Death Valley may be renown as the lowest point in the U.S., but Panamint Valley is actually deeper and narrower than Death Valley

Panamint Valley was once home to tens of thousands of gold and silver miners during its many mining booms.

The US Navy and Air Force use Panamint Valley for training, and very low-level overflights are a common sight for visitors.

Panamint Valley is like Death Valley without the crowds—as deep and almost as hot. Completely ringed by sharp mountain ranges, the alkali flats on the valley floor shimmer in the summer heat. Burbling creeks pour out of canyons in the Panamint Range to the east and the Argus Range to the west, creating corridors of green life that support thriving habitat for rare desert birds and reptiles.

Panamint Valley

A Native homeland

The Panamint Valley is one of the ancestral homes of the Timbisha Shoshone, and there are still Native lands at Indian Ranch.

The mines of the past

Mining history is also evident throughout the Valley, including most prominently the fascinating ghost town of Ballarat. Successive mining booms left their traces up many of the canyons above Panamint Valley, and more intrepid visitors can explore these relics and ruins on foot.
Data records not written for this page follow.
Lemma read_digits_at_space pad acc :
  Forall is_space pad -> read_digits pad acc = (acc, pad).
Proof.
  destruct 1 as [|c pad Hc _]; [reflexivity|].
  cbn. now rewrite (isspace_not_digit c Hc).
Qed.

Lemma extract_int_padded pad1 digits pad2 :
  Forall is_space pad1 -> Forall is_space pad2 ->
  digits <> [] -> Forall is_digit digits ->
  extract_int (pad1 ++ digits ++ pad2) =
  if decimal digits <=? INT_MAX then (Some (decimal digits), pad2)
  else (None, pad2).
Proof.
  intros H1 H2 Hne Hd. unfold extract_int.
  rewrite skip_ws_spaces by assumption.
  destruct digits as [|c digits]; [congruence|].
  inversion Hd as [|? ? Hc Hrest]; subst.
  change ((c :: digits) ++ pad2) with (c :: (digits ++ pad2)).
  cbn [skip_ws]. rewrite (isdigit_not_space c Hc). rewrite Hc.
  change (c :: (digits ++ pad2)) with ((c :: digits) ++ pad2).
  rewrite read_digits_run by assumption.
  rewrite read_digits_at_space by assumption.
  reflexivity.
Qed.

(** X5.  A line made of a run of digits, with white space before and after
    at will, is read as the number its digits denote in base ten (leading
    zeros allowed): it is accepted when that number fits an [int] (and is
    not 0 under [positiveOnly]), refused as unparsable when it does not
    fit. *)
Theorem padded_number_read (pad1 digits pad2 : list ascii)
  (positiveOnly : bool) :
  Forall is_space pad1 -> Forall is_space pad2 ->
  digits <> [] -> Forall is_digit digits ->
  check_line positiveOnly (pad1 ++ digits ++ pad2) =
  if INT_MAX <? decimal digits then inr NotParsed
  else if positiveOnly && (decimal digits <=? 0) then inr NotPositive
  else inl (decimal digits).
Proof.
  intros H1 H2 Hne Hd. unfold check_line.
  assert (Hvalid : isValidIntegerInput (pad1 ++ digits ++ pad2) = true).
  { apply valid_input_spec. split.
    - rewrite !Forall_app. repeat split.
      + eapply Forall_impl; [exact H1 | intros c Hc; now right].
      + eapply Forall_impl; [exact Hd | intros c Hc; now left].
      + eapply Forall_impl; [exact H2 | intros c Hc; now right].
    - apply Exists_app. right. apply Exists_app. left.
      destruct digits as [|c digits]; [congruence|].
      inversion Hd; subst. now apply Exists_cons_hd. }
  rewrite Hvalid. cbn [negb].
  rewrite extract_int_padded by assumption.
  assert (Hnn : 0 <= decimal digits).
  { unfold decimal.
    pose proof (read_digits_nonneg (digits ++ []) 0 ltac:(lia)) as Hn.
    rewrite read_digits_run in Hn by assumption. exact Hn. }
  destruct (decimal digits <=? INT_MAX) eqn:E.
  - apply Z.leb_le in E.
    destruct (INT_MAX <? decimal digits) eqn:E'; [apply Z.ltb_lt in E'; lia|].
    unfold extract_word. rewrite skip_ws_all_spaces by assumption.
    destruct (positiveOnly && (decimal digits <=? 0)); [reflexivity|].
    destruct (negb positiveOnly && (decimal digits <? 0)) eqn:E2;
      [|reflexivity].
    apply andb_true_iff in E2 as [_ E2]. apply Z.ltb_lt in E2. lia.
  - apply Z.leb_gt in E.
    destruct (INT_MAX <? decimal digits) eqn:E'; [reflexivity|].
    apply Z.ltb_ge in E'. lia.
Qed.

Lemma padded_number_read_witness :
  check_line true (line "  " ++ line "0042" ++ line " ") = inl 42.
Proof.
  apply (padded_number_read (line "  ") (line "0042") (line " ") true).
  - repeat constructor.
  - repeat constructor.
  - discriminate.
  - repeat constructor.
Defined.

Lemma forallb_is_int_zeros n : forallb is_int (replicate n 0) = true.
Proof. induction n as [|n IH]; [reflexivity|]. exact IH. Qed.

Lemma DungeonManager_new_wf n t h d :
  in_int t -> in_int h -> in_int d ->
  wf (DungeonManager_new n t h d) = true.
Proof.
  intros Ht Hh Hd. unfold wf. cbn.
  rewrite !forallb_is_int_zeros.
  apply is_int_spec in Ht, Hh, Hd. now rewrite Ht, Hh, Hd.
Qed.

(** X6.  Whenever [main] gets its six values, they are [int]s with
    [n >= 1], [t, h, d >= 0] and [0 <= t1 <= t2]; the object it builds from
    them has every member within [int] and no negative queue. *)
Theorem read_config_valid (lines : list (list ascii)) (cfg : config) :
  read_config lines = Some cfg ->
  (1 <= cfg_n cfg <= INT_MAX /\
   0 <= cfg_t cfg <= INT_MAX /\
   0 <= cfg_h cfg <= INT_MAX /\
   0 <= cfg_d cfg <= INT_MAX /\
   0 <= cfg_t1 cfg /\ cfg_t1 cfg <= cfg_t2 cfg /\ cfg_t2 cfg <= INT_MAX) /\
  wf (DungeonManager_new (cfg_n cfg) (cfg_t cfg) (cfg_h cfg) (cfg_d cfg))
    = true /\
  pool_nonneg
    (DungeonManager_new (cfg_n cfg) (cfg_t cfg) (cfg_h cfg) (cfg_d cfg))
    = true.
Proof.
  unfold read_config.
  destruct (getValidatedInteger true lines)
    as [[[n l1] s1]|] eqn:En; [|discriminate].
  destruct (getValidatedInteger false l1)
    as [[[t l2] s2]|] eqn:Et; [|discriminate].
  destruct (getValidatedInteger false l2)
    as [[[h l3] s3]|] eqn:Eh; [|discriminate].
  destruct (getValidatedInteger false l3)
    as [[[d l4] s4]|] eqn:Ed; [|discriminate].
  destruct (getValidatedInteger false l4)
    as [[[t1 l5] s5]|] eqn:E1; [|discriminate].
  destruct (getValidatedIntegerWithRange t1 l5)
    as [[[t2 l6] s6]|] eqn:E2; [|discriminate].
  intros [= <-]. cbn [cfg_n cfg_t cfg_h cfg_d cfg_t1 cfg_t2].
  apply getValidatedInteger_sound in En as (Hn & Hn1 & _).
  apply getValidatedInteger_sound in Et as (Ht & _).
  apply getValidatedInteger_sound in Eh as (Hh & _).
  apply getValidatedInteger_sound in Ed as (Hd & _).
  apply getValidatedInteger_sound in E1 as (H1 & _).
  apply getValidatedIntegerWithRange_sound in E2 as (H2 & H12).
  specialize (Hn1 eq_refl).
  split; [lia|]. split.
  - apply DungeonManager_new_wf; int_bounds; lia.
  - unfold pool_nonneg. cbn. rewrite !andb_true_iff, !Z.leb_le. lia.
Qed.

Lemma read_config_valid_witness :
  wf (DungeonManager_new 2 1 1 3) = true /\
  pool_nonneg (DungeonManager_new 2 1 1 3) = true.
Proof.
  apply (read_config_valid
           [line "2"; line "1"; line "x"; line "1"; line "3"; line "5";
            line "4"; line "6"]
           (mkConfig 2 1 1 3 5 6)).
  reflexivity.
Defined.

(** ** The system as a whole *)

Lemma spawn_inv n t h d : sys_inv (spawn (DungeonManager_new n t h d)).
Proof.
  constructor; cbn.
  - apply length_replicate.
  - now rewrite fmap_replicate.
  - now rewrite !length_replicate.
  - now rewrite !length_replicate.
  - intros i Hi. apply lookup_replicate in Hi as [Hi _]. discriminate.
Qed.

Lemma sys_step_inv i draw sys sys' :
  sys_inv sys -> sys_step i draw sys = Some sys' -> sys_inv sys'.
Proof.
  intros [Hlen Hact Hserved Htime Hstop]. unfold sys_step.
  destruct (instances sys !! i) as [w|] eqn:Hw; [|discriminate].
  assert (Hi : (i < length (instances sys))%nat)
    by (eapply lookup_lt_Some; eauto).
  destruct w as [|[t|]|]; unfold worker_step.
  - unfold wait_pred.
    destruct (canFormParty (manager sys)) eqn:Hcan; cbn [orb].
    + rewrite dungeonInstance_enter_form by assumption.
      intros [= <-]. rewrite formParty_exec, Nat2Z.id.
      constructor; cbn.
      * now rewrite length_insert.
      * now rewrite list_fmap_insert, Hact.
      * now rewrite length_alter, length_insert.
      * now rewrite length_insert.
      * intros j Hj. destruct (decide (i = j)) as [->|Hne].
        -- rewrite list_lookup_insert_eq in Hj by assumption. discriminate.
        -- rewrite list_lookup_insert_ne in Hj by assumption. eauto.
    + destruct (shutdown (manager sys)) eqn:Hsh; [|discriminate].
      rewrite dungeonInstance_enter_stop by assumption.
      intros [= <-]. constructor; cbn.
      * now rewrite length_insert.
      * rewrite list_fmap_insert. cbn.
        rewrite Hact. symmetry. apply list_insert_id.
        now rewrite list_lookup_fmap, Hw.
      * now rewrite length_insert.
      * now rewrite length_insert.
      * intros _ _. exact Hsh.
  - rewrite dungeonInstance_complete_eq. intros [= <-].
    rewrite Nat2Z.id. constructor; cbn.
    + now rewrite length_insert.
    + now rewrite list_fmap_insert, Hact.
    + now rewrite length_insert.
    + now rewrite length_alter, length_insert.
    + intros j Hj. destruct (decide (i = j)) as [->|Hne].
      * rewrite list_lookup_insert_eq in Hj by assumption. discriminate.
      * rewrite list_lookup_insert_ne in Hj by assumption. eauto.
  - intros [= <-]. constructor; cbn.
    + now rewrite length_insert.
    + rewrite list_fmap_insert. cbn.
      rewrite Hact. symmetry. apply list_insert_id.
      now rewrite list_lookup_fmap, Hw.
    + now rewrite length_insert.
    + now rewrite length_insert.
    + intros j Hj. destruct (decide (i = j)) as [->|Hne].
      * rewrite list_lookup_insert_eq in Hj by assumption. discriminate.
      * rewrite list_lookup_insert_ne in Hj by assumption. eauto.
  - discriminate.
Qed.

Lemma sys_act_inv a sys sys' :
  sys_inv sys -> sys_act a sys = Some sys' -> sys_inv sys'.
Proof.
  destruct a as [i draw|tanks healers dps|]; cbn [sys_act].
  - apply sys_step_inv.
  - intros [Hlen Hact Hserved Htime Hstop] [= <-].
    rewrite addPlayersToQueue_exec. constructor; cbn; auto.
  - intros [Hlen Hact Hserved Htime Hstop] [= <-].
    constructor; cbn; auto.
Qed.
Things to do in Panamint Valley

Hike the Valley

The canyons above Panamint Valley offer hikers unlimited exploration. Frequently inundated with water, these oases in the desert create an interesting and varied backcountry experience.

Go Four-Wheeling

The Valley has numerous rough-and-tumble four-wheel drive routes. Visitors can reach the Argus Range on the west side of the Valley, with some of the least-traveled spots in the California Desert.

How About a Camping Trip?

Camp by one of the bajada slopes and watch the Panamint Range light up at sunset.

*Please remember to follow all applicable rules and regulations, and stay on designated routes in order to protect the desert for everyone to enjoy. These Lands are for all of us. Please do your part.